Saved data entries:
(** * The Application Companion's steering-command state machine

    A shallow embedding of
    [src/Application_Companion/application_companion.py]
    (class [ApplicationCompanion]) and the properties of its bootstrap,
    its per-command handlers and its command-dispatch loop.

    The Companion talks to four kinds of collaborators that live outside
    this file: the registry, the affinity manager, the communicator
    (queues) and the Application Manager process.  Their answers are
    inputs of the model (an [environment], the list of values the
    Orchestrator delivers, the list of values the Manager answers); what
    the Companion does to them is recorded, in order, in a trace of
    [effect]s.  Python exceptions and blocking receives are results of
    their own, next to a normal return. *)

From Stdlib Require Import QArith.
From stdpp Require Import base strings gmap list.

Open Scope Z_scope.
Open Scope string_scope.
Open Scope list_scope.

(** ** Enumerations

    Modelled from the spec: [common_enums.py] and [state_enums.py] are
    not part of the given sources.  The members below are the ones the
    Companion names; members of different enumerations are never equal
    to one another, as with plain Python [Enum] classes. *)

Inductive Response := OK | ERROR.
Inductive SteeringCommands := INIT | START | END.
Inductive EVENT := FATAL | STATE_UPDATE_FATAL.
Inductive STATES := READY | SYNCHRONIZING | RUNNING | TERMINATED.

(** The four queues created by [__init__], named after the attributes
    that hold their proxies. *)
Inductive queue :=
| application_companion_in_queue
| application_companion_out_queue
| application_manager_in_queue
| application_manager_out_queue.

(** ** Python values that travel through the Companion *)

Inductive value :=
| VNone
| VResponse (r : Response)
| VCommand (c : SteeringCommands)
| VEvent (e : EVENT)
| VQueue (q : queue)
| VStr (s : string)
| VObject (label : string) (has_hash : bool)
    (* any other object, told apart by a label; a list, a dict or a set
       has no hash *)
| VService (id : Z) (name : string)
    (* a registered component service: has [id], [name], [current_state] *)
| VPayload (pid : Z) (min_step_size : Q) (has_hash : bool).
    (* the answer to INIT: process id and local minimum step size; the
       Application Manager decides in what container, with or without a
       hash *)

(** Whether [hash(v)] succeeds: enumeration members, [None], strings and
    proxies have a hash; for other objects it depends on the object. *)
Definition hashable (v : value) : bool :=
  match v with
  | VObject _ has_hash => has_hash
  | VPayload _ _ has_hash => has_hash
  | _ => true
  end.

(** [v == Response.r] *)
Definition eq_Response (v : value) (r : Response) : bool :=
  match v, r with
  | VResponse OK, OK => true
  | VResponse ERROR, ERROR => true
  | _, _ => false
  end.

(** [v == SteeringCommands.c] *)
Definition eq_SteeringCommands (v : value) (c : SteeringCommands) : bool :=
  match v, c with
  | VCommand INIT, INIT => true
  | VCommand START, START => true
  | VCommand END, END => true
  | _, _ => false
  end.

Definition Response_eqb (a b : Response) : bool :=
  match a, b with
  | OK, OK | ERROR, ERROR => true
  | _, _ => false
  end.

(** Attributes the Companion reads from the registry's answer. *)
Inductive attribute := attr_id | attr_name | attr_current_state.

(** Which of these attributes an object has: a service has all three, an
    enumeration member has a [name] only, [None] and the rest have
    none. *)
Definition has_attribute (v : value) (a : attribute) : bool :=
  match v, a with
  | VService _ _, _ => true
  | VResponse _, attr_name | VCommand _, attr_name | VEvent _, attr_name => true
  | _, _ => false
  end.

(** ** Effects, exceptions, results *)

Inductive effect :=
| NewQueue (q : queue)                      (* multiprocessing.Manager().Queue() *)
| Connect (rc : value)                      (* proxy_manager_server_utils.connect *)
| GetRegistryProxy
| SetAffinity (rc : value)
| Register (name : value) (st : STATES) (rc : value)
| FlagSet                                   (* self.__is_registered.set() *)
| FindById (found : value)
| NewCommunicator
| UpdateState (service : value) (st : STATES) (rc : value)
| NewManager                                (* ApplicationManager(...) *)
| StartManager                              (* self.__application_manager.start() *)
| Send (v : value) (q : queue)              (* communicator.send(v, q) *)
| Receive (q : queue) (v : value)           (* v = communicator.receive(q) *)
| RaiseSignal.                              (* signal.raise_signal(SIGTERM) *)

Inductive exn := TypeError | KeyError | AttributeError | ConnectionFailure.

Inductive result (A : Type) :=
| Return (a : A)
| Raise (e : exn)
| Blocked.                                  (* a receive that never returns *)
Arguments Return {A} a.
Arguments Raise {A} e.
Arguments Blocked {A}.

(** ** The Companion object and the world around it *)

Record ApplicationManager := { started : bool }.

- Your goal
Would you copy out exactly the lines above that start at the one containing "(** ** Enumerations" and end at the one containing "Inductive Response := OK | ERROR.", inclusive?

- Answer to the problem
(** ** Enumerations

    Modelled from the spec: [common_enums.py] and [state_enums.py] are
    not part of the given sources.  The members below are the ones the
    Companion names; members of different enumerations are never equal
    to one another, as with plain Python [Enum] classes. *)

Inductive Response := OK | ERROR.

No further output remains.